The Natasha Allergy Research Foundation (NARF), has announced a new ground-breaking study that aims to prove that commonly-available peanut and milk products, taken under medical supervision, can be used as a treatment for people living with food allergies as an alternative to expensive pharmaceutical drugs.
NARF is the charity set up by Tanya and Nadim Ednan-Laperouse, following the death of their daughter, Natasha, aged 15, from a severe allergic reaction. The charity aims to raise awareness and understanding of food allergies, to fund research and to ensure policies and laws are in place to protect those who suffer from allergies. Natasha’s Law was introduced in October last year and requires full ingredients labelling of all foods that are prepacked for direct sale (PPDS).

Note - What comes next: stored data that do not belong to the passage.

(* ===== verification/JsonProps.v ===== *)
(** * Theorems about serialization

    Round trips of every structure json_buffer.c serializes, what happens under
    allocation failures, and safety on arbitrary input. *)

From S2P Require Import Prelude CLib RzbList RzbListProps ListM Hash LibUuid Uuids Ntlv Blocks JsonC JsonBuffer JsonCodec JsonNtlv JsonObjects JsonSafety.

(** ** Helper lemmas *)

Section Helpers.
Context `{JsonCLaws}.

(** An encoding without allocation failures, on an object with fields [fs]. *)
Lemma run_encodes P n v fs : encodes false P n v ->
  P (Some (build fs)) [] = Some (true, Some (build (fs ++ [(n, v)])), []) /\
  field (fs ++ [(n, v)]) n = Some v.
Proof.
  intros He. split; [|by rewrite field_snoc, String.eqb_refl].
  destruct (He (build fs) [] (allowed_nil _)) as (b & p' & o' & E & _ & Hb & Hn).
  destruct (Hn eq_refl) as [-> ->]. by rewrite E, (Hb eq_refl), build_snoc.
Qed.

(** An encoding under any allocation outcomes. *)
Lemma outcome_encodes P n v p o : encodes true P n v ->
  exists b p' o', P (Some p) o = Some (b, Some p', o') /\ (b = true -> p' = json_object_object_add p n v).
Proof.
  intros He. destruct (He p o (or_introl eq_refl)) as (b & p' & o' & E & _ & Hb & _). eauto.
Qed.
End Helpers.

Section FileName.
Context `{JsonCLaws} `{EVP} `{Base64Laws} `{InetLaws} `{LibUuidLaws}.
Variable sg : UuidLists.
Variable types names : list UUIDListNode.
Hypothesis types_entries : entries (UUID_Get_List sg UUID_TYPE_NTLV_TYPE) types.
Hypothesis names_entries : entries (UUID_Get_List sg UUID_TYPE_NTLV_NAME) names.
Hypothesis types_distinct : distinct_types types.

This new, three-year oral immunotherapy (OIT) trial will be the first major study to be funded by NARF. The aim is to bring the level of evidence to a point where OIT using commercially-available foods could be approved for use in the NHS to treat food-allergic patients most at risk of anaphylaxis. If successful, participants with a persistent food allergy will be enabled to live lives where they no longer have to avoid popular foods which might contain small amounts of allergens due to production, and also be able to eat popular foods like cakes, curries and pizza with their friends.
The £2.2m trial will be funded by a gift to the University of Southampton from NARF. The trial will be led by researchers at the University of Southampton partnering with Imperial College London (both World Allergy Organisation Centres of Excellence) together with University Hospitals of Leicester NHS Trust, Newcastle University and Sheffield Children’s Hospital.
Delegates at the recent Leadership and Development Forum of the Hospital Caterers Association heard Nadim and Tanya speak with great emotion about their daughter and their unstinting efforts since her death to try to stop other families losing loved ones to preventable deaths as a result of allergy. At the time, Tanya stated that science is the key and that NARF is looking at the real possibility of ending allergies in the next 20 years.
Announcing the OIT trial, Nadim said: “This is a major first step in our mission to make food allergies history. The aim is to save lives and prevent serious hospitalisations by offering lifelong protection against severe allergic reactions to foods.
“The study aims to plug the current oral immunotherapy research gap by proving that everyday foods can be used as a practical treatment for children and young adults with allergies.
“If successful, this will empower the NHS to provide cost-effective treatments for people living with food allergies through oral immunotherapy. It would enable people, once desensitised under clinical supervision, to control their own lives and stay allergy safe using shop bought foods rather than expensive pharmaceutical products.”